Back to skill
Skillv1.2.2
ClawScan security
Fitness & Workout Manager · ClawHub's context-aware review of the artifact, metadata, and declared behavior.
Scanner verdict
BenignMar 15, 2026, 1:07 AM
- Verdict
- Benign
- Confidence
- high
- Model
- gpt-5-mini
- Summary
- The skill is internally consistent with its fitness/logging purpose: it stores data locally, requires only python3, and optionally integrates with Feishu via a single optional environment variable.
- Guidance
- This skill appears to do what it says: local workout parsing, session handling, and optional Feishu sync. Before installing, consider: 1) Feishu integration is optional — only set FEISHU_FITNESS_DOC_ID if you want sync; ensure the Feishu bot credentials/permissions you provide are limited to the needed doc read/write and messaging scopes. 2) The skill stores all plans/logs under ~/.openclaw/workspace/fitness-skill — review or back up that directory if you care about privacy. 3) SKILL.md mentions runtime hooks (AGENTS.md, HEARTBEAT.md, scheduler/feishu_api) that are provided by the OpenClaw runtime; verify your runtime supplies those APIs or the sync/auto-close features may not work. 4) If you plan to enable Feishu sync or run this on a shared environment, inspect the skill's sync_to_feishu and scheduler code paths (present in the full fitness_skill.py) to confirm no additional network endpoints or credentials are used beyond the Feishu doc ID. 5) As always, run untrusted code in a constrained environment if you are unsure.
Review Dimensions
- Purpose & Capability
- okName/description, manifest entry points, and included scripts align: the package ships CLI entry points (fitness-plan, fitness-log, fitness-status) implemented in the provided Python files and stores data under ~/.openclaw/workspace/fitness-skill.
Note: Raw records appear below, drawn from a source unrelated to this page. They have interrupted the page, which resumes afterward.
Definition page_has_more (f : flight) (rows : list (list json)) (buffered : bool) : bool :=
  let next_offset := (fl_offset f + Z.of_nat (length rows))%Z in
  match fl_session f, qr_row_count (fl_query f) with
  | Some _, None => bool_decide (Z.of_nat (length rows) = fl_batch f) || buffered
  | _, Some count => bool_decide (next_offset < count)%Z
  | None, None => bool_decide (next_offset < Z.of_nat (length (qr_rows (fl_query f))))%Z
  end.

(** [item.pending_close = True] for the results of an execution. *)
Definition close_pending (execution_id : string) (g : Registry) : Registry :=
  with_results (map (fun kv => (kv.1, if bool_decide (tr_execution_id kv.2 = execution_id) then closing_result kv.2 else kv.2)) (rg_results g)) g.

Definition ends_results (e : session_error) : bool := match e with PostgresQueryError => false | _ => true end.

(** The read of a page, without the lock. *)
Definition page_fetch (f : flight) (g : Registry) : Registry * flight * result session_error (list (list json)) :=
  match page_rows f g with
  | (g, Ok (rows, buffered)) =>
      (g, at_stage (Fetched (fl_offset f + Z.of_nat (length rows))%Z (page_has_more f rows buffered)) f, Ok rows)
  | (g, Err e) => (g, at_stage (Failed e) f, Err e)
  end.

(** The [except] clauses of pages and of exports. *)
Definition request_failed (f : flight) (g : Registry) : Registry :=
  match fl_stage f with
  | Failed e => if ends_results e then close_pending (fl_execution_id f) g else g
  | _ => g
  end.

(** The section that issues the next cursor. *)
Definition page_publish (token : string) (f : flight) (g : Registry) : Registry * option string :=
  match fl_stage f, dget (fl_result_id f) (rg_results g) with
  | Fetched next_offset true, Some r =>
      if tr_pending_close r then (g, None)
      else (with_cursors (dset ("crc_" ++ token) (fl_result_id f, next_offset, tr_expires_at r) (rg_cursors g)) g, Some ("crc_" ++ token))
  | _, _ => (g, None)
  end.
Lemma sublist_dget {V} (d e : list (string * V)) k v : dwf e -> d `sublist_of` e -> dget k d = Some v -> dget k e = Some v.
Proof. intros Hwf Hs Hk%dget_Some_elem. apply dget_elem_wf; [done|]. by eapply elem_of_submseteq, sublist_submseteq. Qed.

Lemma sublist_dwf {V} (d e : list (string * V)) : dwf e -> d `sublist_of` e -> dwf d.
Proof. unfold dwf, dkeys. intros Hwf Hs. eapply NoDup_submseteq_fmap; [by apply sublist_submseteq|done]. Qed.

Lemma shrunk_tables g h : tables_ok g -> shrunk g h -> tables_ok h.
Proof.
  intros [Hr Hs Hc _ Hh Hd] Hsh. split.
  - eapply sublist_dwf, sh_results_sub; done.
  - eapply sublist_dwf, sh_sessions; done.
  - intros id r Hid. eapply Hc, sh_results; done.
  - apply Hsh.
  - intros id r sid Hid Hsid. rewrite (sh_held _ _ Hsh _ _ _ Hid Hsid). eapply Hh; [by eapply sh_results|done].
  - eapply NoDup_submseteq_fmap, Hd. apply sublist_submseteq, Hsh.
Qed.

Lemma shrunk_refl g : tables_ok g -> shrunk g g.
Proof. intros Hok. split; try done; [apply Hok|]. intros sid. split; [by left|]. intros [?|(e & a & Ha & _ & Hn)]; [done|congruence]. Qed.

Lemma shrunk_trans g1 g2 g3 : tables_ok g1 -> shrunk g1 g2 -> shrunk g2 g3 -> shrunk g1 g3.
Proof.
  intros Hok H1 H2. pose proof (shrunk_tables _ _ Hok H1) as Hok2. split.
  - intros id r Hr. by apply (sh_results _ _ H1), (sh_results _ _ H2).
  - etransitivity; [apply H2|apply H1].
  - intros id r Hr Hn. apply (sh_kept _ _ H2); [|done]. by apply (sh_kept _ _ H1).
  - etransitivity; [apply H2|apply H1].
  - apply H2.
  - etransitivity; [apply H2|apply H1].
  - intros id r sid Hr Hsid. rewrite (sh_held _ _ H2 _ _ _ Hr Hsid). eapply sh_held; [done|by apply (sh_results _ _ H2)|done].
  - intros sid. rewrite (sh_released _ _ H2), (sh_released _ _ H1). split.
    + intros [[?|(e & a & Ha & Hs & Hn)]|(e & a & Ha & Hs & Hn)]; [by left|right..].
      * exists e, a. split_and!; try done. destruct (dget e (rg_sessions g3)) eqn:He; [|done].
        eapply sublist_dget in He; [|apply Hok2|apply H2]. congruence.
      * exists e, a. split_and!; try done. eapply sublist_dget; [apply Hok|apply H1|done].
    + intros [?|(e & a & Ha & Hs & Hn)]; [by left; left|]. destruct (dget e (rg_sessions g2)) as [a2|] eqn:He.
      * right. exists e, a2. split_and!; try done. eapply sublist_dget in He; [|apply Hok|apply H1]. congruence.
      * left. right. eauto.
  - intros sid Hkeep. rewrite (sh_store _ _ H2), (sh_store _ _ H1); [done|..].
    + intros e a Ha Hs. destruct (Hkeep e a Ha Hs) as [a' He]. exists a'. eapply sublist_dget; [apply Hok2|apply H2|done].
    + intros e a Ha Hs. eapply Hkeep; [|done]. eapply sublist_dget; [apply Hok|apply H1|done].
Qed.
The only required binary is python3, which is appropriate for the delivered Python scripts.
- Instruction Scope
- noteSKILL.md instructs the agent to route workout and logging requests here and documents local JSON storage, session lifecycle, and optional Feishu sync. The instructions do not ask for unrelated credentials or to read unrelated system paths. Note: SKILL.md references AGENTS.md and HEARTBEAT.md rules and scheduler behavior (cron/heartbeat) that are not included in the bundle; those behaviors depend on the OpenClaw runtime and may be non-functional or require runtime-provided hooks.
- Install Mechanism
- okNo install spec; the skill is effectively delivered as scripts and docs. requirements.txt declares no external packages and the code uses only Python standard library, so nothing external is downloaded or extracted during install.
- Credentials
- okNo required environment variables. One optional env var (FEISHU_FITNESS_DOC_ID) is declared for Feishu document sync and is proportionate to the described Feishu integration. No other credentials or unrelated env vars are requested.
- Persistence & Privilege
- okThe skill does persist data locally under the user's home (~/.openclaw/workspace/fitness-skill) which matches its purpose. always:false and normal autonomous invocation settings are used. The skill does not request system-wide changes or modify other skills' configs in the shipped code.